Installing Mamba

The most common languages for processing data are Python and R. We’re going to be using Python. Python has a lot of problems. It’s slow and it’s undisciplined, making it poorly suited for large software projects. However, it’s fast for the programmer, and we can sidestep the “undisciplined” problem by noting that most data science projects don’t require that much programming - it’s just a little bit of programming applied to large data sets.

The fact that it’s slow is still a problem when processing those large data sets. The scientific computing community has gotten around this by writing a large number of very impressive libraries for data science that are written in C, but which provide an API for Python. This lets the programmer direct what will happen in an easy-to-code language, while having all the computationally expensive parts happen in C.

This means that the “right” way to program for data science in Python is by using the libraries as much as possible, and doing as little as possible in pure Python - so we have to know how these libraries work (or at least, know how to look up how these libraries work - Google and Stack Overflow will be key throughout this course!). The libraries we’ll be using include:

pandas: useful for loading and manipulating datasets
numpy: used for linear algebra
scipy: data structures and algorithms for scientific computing
matplotlib: matlab-like plotting
sklearn: machine learning algorithms
jupyter: useful for making reports that include text, images, code, and graphs.
plotly: useful for making plots (and interactive plots!) in a web environment (like a jupyter notebook)

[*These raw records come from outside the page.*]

(** * The Prismatic colourspace of colour/models/rgb/prismatic.py

    A shallow embedding of [RGB_to_Prismatic] and [Prismatic_to_RGB] together
    with the numpy operations they are written with.  Arrays are numpy's:
    a shape and the elements in row-major order.  The element type is a
    parameter (numpy's dtype): the functions are run on IEEE binary64 numbers
    (Rocq's primitive floats) and reasoned about on exact rationals extended
    with the IEEE special values [+inf], [-inf] and [nan], so that a division
    by zero is visible in the model while rounding is not. *)

From Stdlib Require Import List Arith ZArith QArith Qcanon Bool Lia Permutation.
From Stdlib Require Import PrimFloat SpecFloat FloatOps.
Import ListNotations.

Set Warnings "-inexact-float".
Local Open Scope nat_scope.

(** ** Python exceptions *)

Inductive exn : Type := ValueError | IndexError.

Inductive result (T : Type) : Type :=
| Ok (x : T)
| Raise (e : exn).

Arguments Ok {T} x.
Arguments Raise {T} e.

Definition bind {T U : Type} (c : result T) (k : T -> result U) : result U :=
  match c with
  | Ok x => k x
  | Raise e => Raise e
  end.

Notation "x <- c ;; k" := (bind c (fun x => k))
  (at level 61, c at next level, right associativity).

Definition raises {T : Type} (c : result T) : Prop := exists e, c = Raise e.

(** ** Scalars: what numpy's inner loops need from a dtype *)

Class Scalar (A : Type) : Type := {
  (** A Python integer literal converted to the dtype. *)
  s_of_Z : Z -> A;
  s_add : A -> A -> A;
  s_sub : A -> A -> A;
  s_mul : A -> A -> A;
  s_div : A -> A -> A;
  (** [x >= y], [x == y] and [isnan(x)] of C. *)
  s_ge : A -> A -> bool;
  s_eq : A -> A -> bool;
  s_isnan : A -> bool
}.

Definition s_zero {A : Type} {SA : Scalar A} : A := s_of_Z 0.
Definition s_one {A : Type} {SA : Scalar A} : A := s_of_Z 1.

(** ** Row-major data *)

(** The first [n] consecutive blocks of [k] elements. *)
Fixpoint chunks {A : Type} (k n : nat) (d : list A) : list (list A) :=
  match n with
  | O => []
  | S n' => firstn k d :: chunks k n' (skipn k d)
  end.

Probably, we’ll come up with some others, too.

The first step…

…is to install all this business. Because all the libraries need to be compatible, it’s common to use a package manager, which keeps track of all those compatibilities for you and installs the right versions of the right libraries. The most common are Anaconda or Mamba. Anaconda is more common, Mamba is a more recent, faster version which is meant to behave exactly like Anaconda. I recommend Mamba.

Go here and install Mambaforge. This will involve downloading and running an install script, appropriate for the architecture of the machine you are installing on. Choose “yes” for all the questions.

After you’ve done that, (on Linux), run source ~/.bashrc in order to run the initialization code that is now in your .bashrc to use Mamba python. You should see (base) appear on the left side of your Linux prompt.

Now, install libraries: mamba install numpy scipy scikit-learn plotly matplotlib jupyter

You’ll want to do this on all the machines you intend to work on. At minimum, this will include:

A laptop
ssh.cs.usna.edu

Install on the ssh box by first ssh-ing in. You then need to download the install script, without a browser! How to do it?! For this, you can use wget, or curl, both tools that a CS major should be (or get) comfortable with. wget makes a get request and saves the result to disk. curl (with no extra flags) gets the contents, and spits them out onto stdout. So, after clicking through the browser on our local machine to find the web address of the installer, we can do one of these two:

wget --no-check-certificate https://github.com/conda-forge/miniforge/releases/latest/download/Mambaforge-Linux-x86_64.sh, then make it executable, then run it. The no-check-certificate is necessary if running on the mission network because of the Man-in-the-middle attack ITSD runs.
curl https://github.com/conda-forge/miniforge/releases/latest/download/Mambaforge-Linux-x86_64.sh | bash

To start Jupyter…

…run jupyter notebook. You’ll notice your browser gets all excited and pops up a new window. A Jupyter notebook allows for text in Markdown format, python code, images, etc. It’s a great format for telling a story that involves code/graphs, etc. There are a whole bunch of Jupyter tutorials out there that are worth doing. I like this one, which also introduces pandas and some matplotlib.